Pull out every line below that contains the word "Address".

Records contained in a dataset >>
------------
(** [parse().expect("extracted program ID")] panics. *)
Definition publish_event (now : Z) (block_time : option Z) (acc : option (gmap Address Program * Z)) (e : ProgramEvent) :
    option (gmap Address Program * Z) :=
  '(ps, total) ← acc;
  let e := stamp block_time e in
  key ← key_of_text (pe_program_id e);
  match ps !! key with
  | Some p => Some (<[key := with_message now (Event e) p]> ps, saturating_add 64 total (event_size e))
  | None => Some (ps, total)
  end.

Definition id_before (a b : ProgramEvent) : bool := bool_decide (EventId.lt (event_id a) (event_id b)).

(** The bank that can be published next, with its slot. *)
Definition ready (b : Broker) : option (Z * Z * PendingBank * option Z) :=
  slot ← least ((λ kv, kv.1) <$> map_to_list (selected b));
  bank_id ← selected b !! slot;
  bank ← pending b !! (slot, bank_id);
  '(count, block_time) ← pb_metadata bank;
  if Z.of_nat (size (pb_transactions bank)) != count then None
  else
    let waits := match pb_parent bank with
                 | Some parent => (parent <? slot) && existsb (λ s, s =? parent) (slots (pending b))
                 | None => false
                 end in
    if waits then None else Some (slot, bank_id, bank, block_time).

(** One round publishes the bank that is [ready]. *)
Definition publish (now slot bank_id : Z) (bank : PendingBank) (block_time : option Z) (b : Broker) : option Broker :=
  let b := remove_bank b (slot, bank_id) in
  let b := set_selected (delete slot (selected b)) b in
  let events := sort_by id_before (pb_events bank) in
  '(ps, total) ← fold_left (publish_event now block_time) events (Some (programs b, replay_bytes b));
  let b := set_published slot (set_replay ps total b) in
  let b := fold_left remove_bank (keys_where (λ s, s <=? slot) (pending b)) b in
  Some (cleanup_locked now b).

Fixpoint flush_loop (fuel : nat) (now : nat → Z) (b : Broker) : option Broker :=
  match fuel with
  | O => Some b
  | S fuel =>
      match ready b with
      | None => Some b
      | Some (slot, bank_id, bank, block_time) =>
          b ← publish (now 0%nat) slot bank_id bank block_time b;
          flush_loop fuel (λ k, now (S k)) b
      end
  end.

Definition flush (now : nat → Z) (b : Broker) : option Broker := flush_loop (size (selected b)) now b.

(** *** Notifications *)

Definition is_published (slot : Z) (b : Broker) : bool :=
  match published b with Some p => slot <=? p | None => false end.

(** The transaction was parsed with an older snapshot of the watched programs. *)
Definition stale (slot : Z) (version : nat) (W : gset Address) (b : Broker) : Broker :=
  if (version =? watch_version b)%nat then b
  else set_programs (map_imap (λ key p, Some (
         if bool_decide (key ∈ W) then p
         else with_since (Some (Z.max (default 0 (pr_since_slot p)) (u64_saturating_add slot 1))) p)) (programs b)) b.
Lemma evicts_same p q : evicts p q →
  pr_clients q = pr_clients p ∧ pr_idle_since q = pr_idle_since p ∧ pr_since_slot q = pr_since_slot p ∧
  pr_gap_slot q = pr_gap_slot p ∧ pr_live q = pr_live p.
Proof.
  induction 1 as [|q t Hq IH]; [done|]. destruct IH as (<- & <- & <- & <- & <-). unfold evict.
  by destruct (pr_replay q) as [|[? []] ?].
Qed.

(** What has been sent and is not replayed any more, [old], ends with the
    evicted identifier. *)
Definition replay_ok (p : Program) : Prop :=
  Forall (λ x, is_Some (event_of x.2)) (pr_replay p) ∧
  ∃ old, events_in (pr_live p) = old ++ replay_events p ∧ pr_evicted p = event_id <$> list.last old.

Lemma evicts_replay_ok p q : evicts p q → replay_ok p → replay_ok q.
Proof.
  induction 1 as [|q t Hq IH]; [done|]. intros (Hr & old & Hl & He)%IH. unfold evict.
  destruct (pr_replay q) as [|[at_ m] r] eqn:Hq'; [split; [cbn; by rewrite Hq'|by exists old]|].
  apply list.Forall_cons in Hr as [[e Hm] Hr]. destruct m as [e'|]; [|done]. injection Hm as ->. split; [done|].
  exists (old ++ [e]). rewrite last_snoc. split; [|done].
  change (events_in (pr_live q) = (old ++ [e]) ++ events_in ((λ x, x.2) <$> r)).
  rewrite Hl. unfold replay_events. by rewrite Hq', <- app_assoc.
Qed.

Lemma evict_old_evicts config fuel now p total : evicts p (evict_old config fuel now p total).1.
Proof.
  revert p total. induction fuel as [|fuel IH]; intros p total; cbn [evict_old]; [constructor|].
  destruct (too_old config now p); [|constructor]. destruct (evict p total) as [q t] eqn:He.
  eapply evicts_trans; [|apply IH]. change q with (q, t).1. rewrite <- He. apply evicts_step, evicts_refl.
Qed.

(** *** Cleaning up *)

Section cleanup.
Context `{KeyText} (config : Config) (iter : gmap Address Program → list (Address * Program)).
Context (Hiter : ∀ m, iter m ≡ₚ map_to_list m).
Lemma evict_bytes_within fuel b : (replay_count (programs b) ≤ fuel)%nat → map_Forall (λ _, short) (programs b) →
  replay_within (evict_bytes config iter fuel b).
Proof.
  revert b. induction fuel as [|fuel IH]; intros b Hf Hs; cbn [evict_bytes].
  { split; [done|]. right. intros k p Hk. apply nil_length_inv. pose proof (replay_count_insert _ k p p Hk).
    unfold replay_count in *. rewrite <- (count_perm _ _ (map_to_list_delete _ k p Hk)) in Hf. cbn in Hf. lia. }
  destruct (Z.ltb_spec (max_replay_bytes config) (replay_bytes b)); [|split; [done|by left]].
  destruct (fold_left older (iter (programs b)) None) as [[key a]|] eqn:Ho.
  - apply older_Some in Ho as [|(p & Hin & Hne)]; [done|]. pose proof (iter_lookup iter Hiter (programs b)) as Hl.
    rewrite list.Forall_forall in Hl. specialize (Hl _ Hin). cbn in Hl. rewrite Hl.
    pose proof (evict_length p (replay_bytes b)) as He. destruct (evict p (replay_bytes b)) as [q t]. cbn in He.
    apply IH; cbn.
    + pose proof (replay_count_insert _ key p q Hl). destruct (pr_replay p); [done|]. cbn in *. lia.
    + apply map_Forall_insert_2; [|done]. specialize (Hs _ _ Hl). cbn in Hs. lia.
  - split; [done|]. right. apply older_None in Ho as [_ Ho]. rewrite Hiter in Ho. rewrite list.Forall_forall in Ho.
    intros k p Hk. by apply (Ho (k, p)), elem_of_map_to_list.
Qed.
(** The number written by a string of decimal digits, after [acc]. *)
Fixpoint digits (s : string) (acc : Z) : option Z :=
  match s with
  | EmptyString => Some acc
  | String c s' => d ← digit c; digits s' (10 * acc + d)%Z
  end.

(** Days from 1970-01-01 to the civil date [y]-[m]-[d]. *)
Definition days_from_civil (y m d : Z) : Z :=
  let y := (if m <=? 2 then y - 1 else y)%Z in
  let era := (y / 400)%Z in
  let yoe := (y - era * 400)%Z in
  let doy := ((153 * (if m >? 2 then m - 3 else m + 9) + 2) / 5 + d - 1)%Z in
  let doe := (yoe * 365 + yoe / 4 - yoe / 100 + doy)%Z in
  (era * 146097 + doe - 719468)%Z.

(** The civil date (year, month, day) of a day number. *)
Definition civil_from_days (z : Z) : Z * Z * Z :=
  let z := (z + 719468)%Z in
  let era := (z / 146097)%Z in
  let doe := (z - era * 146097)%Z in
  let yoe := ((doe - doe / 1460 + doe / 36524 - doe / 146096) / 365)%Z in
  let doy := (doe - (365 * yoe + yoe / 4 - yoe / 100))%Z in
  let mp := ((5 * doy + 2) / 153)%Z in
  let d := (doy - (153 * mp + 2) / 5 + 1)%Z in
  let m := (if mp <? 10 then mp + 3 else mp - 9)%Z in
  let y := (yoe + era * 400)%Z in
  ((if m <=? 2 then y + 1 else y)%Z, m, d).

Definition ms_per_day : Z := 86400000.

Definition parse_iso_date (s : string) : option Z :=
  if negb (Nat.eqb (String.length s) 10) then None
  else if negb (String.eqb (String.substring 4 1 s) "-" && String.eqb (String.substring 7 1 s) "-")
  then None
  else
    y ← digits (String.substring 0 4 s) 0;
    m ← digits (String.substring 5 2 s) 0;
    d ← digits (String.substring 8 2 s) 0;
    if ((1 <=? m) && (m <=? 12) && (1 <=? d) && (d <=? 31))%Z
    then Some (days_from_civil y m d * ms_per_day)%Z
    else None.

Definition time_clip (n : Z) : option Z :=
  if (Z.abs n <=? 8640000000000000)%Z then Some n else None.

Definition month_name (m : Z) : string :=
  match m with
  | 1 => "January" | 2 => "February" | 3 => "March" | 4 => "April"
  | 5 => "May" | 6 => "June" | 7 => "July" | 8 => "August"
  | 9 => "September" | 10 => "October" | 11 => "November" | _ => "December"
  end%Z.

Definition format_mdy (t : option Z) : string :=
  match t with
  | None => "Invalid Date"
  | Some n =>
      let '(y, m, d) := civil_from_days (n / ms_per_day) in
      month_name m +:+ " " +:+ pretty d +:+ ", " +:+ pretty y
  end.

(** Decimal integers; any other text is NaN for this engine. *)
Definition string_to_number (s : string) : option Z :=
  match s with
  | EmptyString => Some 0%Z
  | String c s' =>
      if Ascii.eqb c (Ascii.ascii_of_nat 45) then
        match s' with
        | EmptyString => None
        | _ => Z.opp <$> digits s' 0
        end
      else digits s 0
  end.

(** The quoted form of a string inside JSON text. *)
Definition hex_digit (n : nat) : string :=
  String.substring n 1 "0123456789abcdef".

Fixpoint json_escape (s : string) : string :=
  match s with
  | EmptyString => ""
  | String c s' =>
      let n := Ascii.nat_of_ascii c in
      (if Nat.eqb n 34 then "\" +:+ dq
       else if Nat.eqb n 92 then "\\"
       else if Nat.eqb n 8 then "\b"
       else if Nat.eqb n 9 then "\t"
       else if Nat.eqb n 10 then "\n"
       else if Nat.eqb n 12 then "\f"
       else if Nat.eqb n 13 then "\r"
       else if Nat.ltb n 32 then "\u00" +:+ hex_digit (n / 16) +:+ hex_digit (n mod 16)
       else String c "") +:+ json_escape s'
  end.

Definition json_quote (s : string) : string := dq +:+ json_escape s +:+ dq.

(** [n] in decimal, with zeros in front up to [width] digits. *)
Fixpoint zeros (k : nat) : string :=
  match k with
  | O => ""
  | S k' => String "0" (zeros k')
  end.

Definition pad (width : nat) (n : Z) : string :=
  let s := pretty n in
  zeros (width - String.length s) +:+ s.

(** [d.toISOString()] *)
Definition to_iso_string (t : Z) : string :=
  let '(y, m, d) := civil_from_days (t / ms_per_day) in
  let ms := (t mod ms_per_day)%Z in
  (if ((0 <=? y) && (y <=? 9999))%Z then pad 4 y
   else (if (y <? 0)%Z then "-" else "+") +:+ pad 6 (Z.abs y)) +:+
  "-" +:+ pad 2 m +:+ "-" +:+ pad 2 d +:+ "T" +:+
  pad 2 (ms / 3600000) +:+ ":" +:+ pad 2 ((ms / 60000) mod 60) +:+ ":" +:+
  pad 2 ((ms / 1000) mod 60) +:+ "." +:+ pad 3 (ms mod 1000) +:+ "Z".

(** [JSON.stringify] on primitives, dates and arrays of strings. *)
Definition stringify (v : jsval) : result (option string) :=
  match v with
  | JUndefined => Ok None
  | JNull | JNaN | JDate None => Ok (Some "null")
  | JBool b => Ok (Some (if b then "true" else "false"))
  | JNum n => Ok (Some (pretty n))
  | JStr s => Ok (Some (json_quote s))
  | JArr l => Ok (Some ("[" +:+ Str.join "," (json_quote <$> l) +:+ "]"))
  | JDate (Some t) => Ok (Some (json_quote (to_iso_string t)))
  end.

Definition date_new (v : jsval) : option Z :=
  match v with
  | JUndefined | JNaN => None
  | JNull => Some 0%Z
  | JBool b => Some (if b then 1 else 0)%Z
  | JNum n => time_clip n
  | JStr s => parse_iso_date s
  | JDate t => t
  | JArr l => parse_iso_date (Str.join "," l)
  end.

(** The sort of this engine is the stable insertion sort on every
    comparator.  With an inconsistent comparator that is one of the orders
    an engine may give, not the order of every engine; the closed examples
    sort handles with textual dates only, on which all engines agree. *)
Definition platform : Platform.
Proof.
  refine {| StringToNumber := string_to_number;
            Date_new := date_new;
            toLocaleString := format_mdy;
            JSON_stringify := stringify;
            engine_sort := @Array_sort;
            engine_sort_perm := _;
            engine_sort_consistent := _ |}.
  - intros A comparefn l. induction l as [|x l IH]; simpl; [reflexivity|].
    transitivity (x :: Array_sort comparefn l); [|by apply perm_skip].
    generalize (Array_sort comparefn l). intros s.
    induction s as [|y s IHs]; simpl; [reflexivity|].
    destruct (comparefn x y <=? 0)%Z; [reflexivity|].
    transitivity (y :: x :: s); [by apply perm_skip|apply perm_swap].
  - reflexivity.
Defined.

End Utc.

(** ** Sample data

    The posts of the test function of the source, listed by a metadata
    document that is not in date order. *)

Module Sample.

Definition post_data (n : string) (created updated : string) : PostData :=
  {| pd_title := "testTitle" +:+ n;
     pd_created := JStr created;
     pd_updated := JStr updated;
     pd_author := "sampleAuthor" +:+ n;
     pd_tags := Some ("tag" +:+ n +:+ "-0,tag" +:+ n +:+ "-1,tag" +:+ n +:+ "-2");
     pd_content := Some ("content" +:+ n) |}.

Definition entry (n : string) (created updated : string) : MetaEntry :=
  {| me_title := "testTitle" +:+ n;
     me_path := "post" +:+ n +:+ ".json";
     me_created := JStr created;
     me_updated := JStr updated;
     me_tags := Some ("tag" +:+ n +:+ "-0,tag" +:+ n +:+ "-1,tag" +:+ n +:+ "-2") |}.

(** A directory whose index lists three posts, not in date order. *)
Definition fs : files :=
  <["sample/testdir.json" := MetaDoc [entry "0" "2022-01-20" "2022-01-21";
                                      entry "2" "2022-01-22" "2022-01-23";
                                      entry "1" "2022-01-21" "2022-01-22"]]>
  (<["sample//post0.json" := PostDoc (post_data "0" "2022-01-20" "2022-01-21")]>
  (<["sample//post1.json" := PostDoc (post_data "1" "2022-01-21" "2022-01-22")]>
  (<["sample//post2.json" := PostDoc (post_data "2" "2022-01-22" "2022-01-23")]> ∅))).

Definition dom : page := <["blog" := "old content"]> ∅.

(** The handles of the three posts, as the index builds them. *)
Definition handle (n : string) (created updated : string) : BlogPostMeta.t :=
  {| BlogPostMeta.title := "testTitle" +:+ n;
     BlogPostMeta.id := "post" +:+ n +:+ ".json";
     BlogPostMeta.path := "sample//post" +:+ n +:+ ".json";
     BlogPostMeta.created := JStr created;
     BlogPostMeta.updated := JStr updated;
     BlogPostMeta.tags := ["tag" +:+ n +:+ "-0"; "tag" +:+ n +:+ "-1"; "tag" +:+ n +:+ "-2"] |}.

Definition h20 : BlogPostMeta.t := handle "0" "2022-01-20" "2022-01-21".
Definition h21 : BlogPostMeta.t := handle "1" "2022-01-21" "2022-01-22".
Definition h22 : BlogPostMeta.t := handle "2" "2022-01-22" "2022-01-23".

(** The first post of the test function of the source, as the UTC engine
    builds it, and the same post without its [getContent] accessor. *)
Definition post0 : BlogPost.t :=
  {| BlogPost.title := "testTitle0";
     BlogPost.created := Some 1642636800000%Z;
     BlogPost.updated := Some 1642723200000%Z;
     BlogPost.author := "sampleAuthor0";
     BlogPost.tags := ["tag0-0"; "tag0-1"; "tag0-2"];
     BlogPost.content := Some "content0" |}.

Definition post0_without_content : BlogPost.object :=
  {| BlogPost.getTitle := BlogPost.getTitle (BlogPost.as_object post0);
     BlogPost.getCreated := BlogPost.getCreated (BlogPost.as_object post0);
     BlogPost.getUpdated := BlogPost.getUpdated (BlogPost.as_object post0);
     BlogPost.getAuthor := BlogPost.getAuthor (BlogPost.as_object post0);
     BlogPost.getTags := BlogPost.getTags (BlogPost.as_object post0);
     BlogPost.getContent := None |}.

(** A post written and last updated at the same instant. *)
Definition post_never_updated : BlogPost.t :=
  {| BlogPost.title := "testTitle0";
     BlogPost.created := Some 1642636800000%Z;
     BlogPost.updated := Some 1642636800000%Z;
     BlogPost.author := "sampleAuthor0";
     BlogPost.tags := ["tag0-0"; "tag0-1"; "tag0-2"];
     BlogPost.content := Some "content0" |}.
------------
Result for this task >>
Definition publish_event (now : Z) (block_time : option Z) (acc : option (gmap Address Program * Z)) (e : ProgramEvent) :
    option (gmap Address Program * Z) :=
Definition stale (slot : Z) (version : nat) (W : gset Address) (b : Broker) : Broker :=
Context `{KeyText} (config : Config) (iter : gmap Address Program → list (Address * Program)).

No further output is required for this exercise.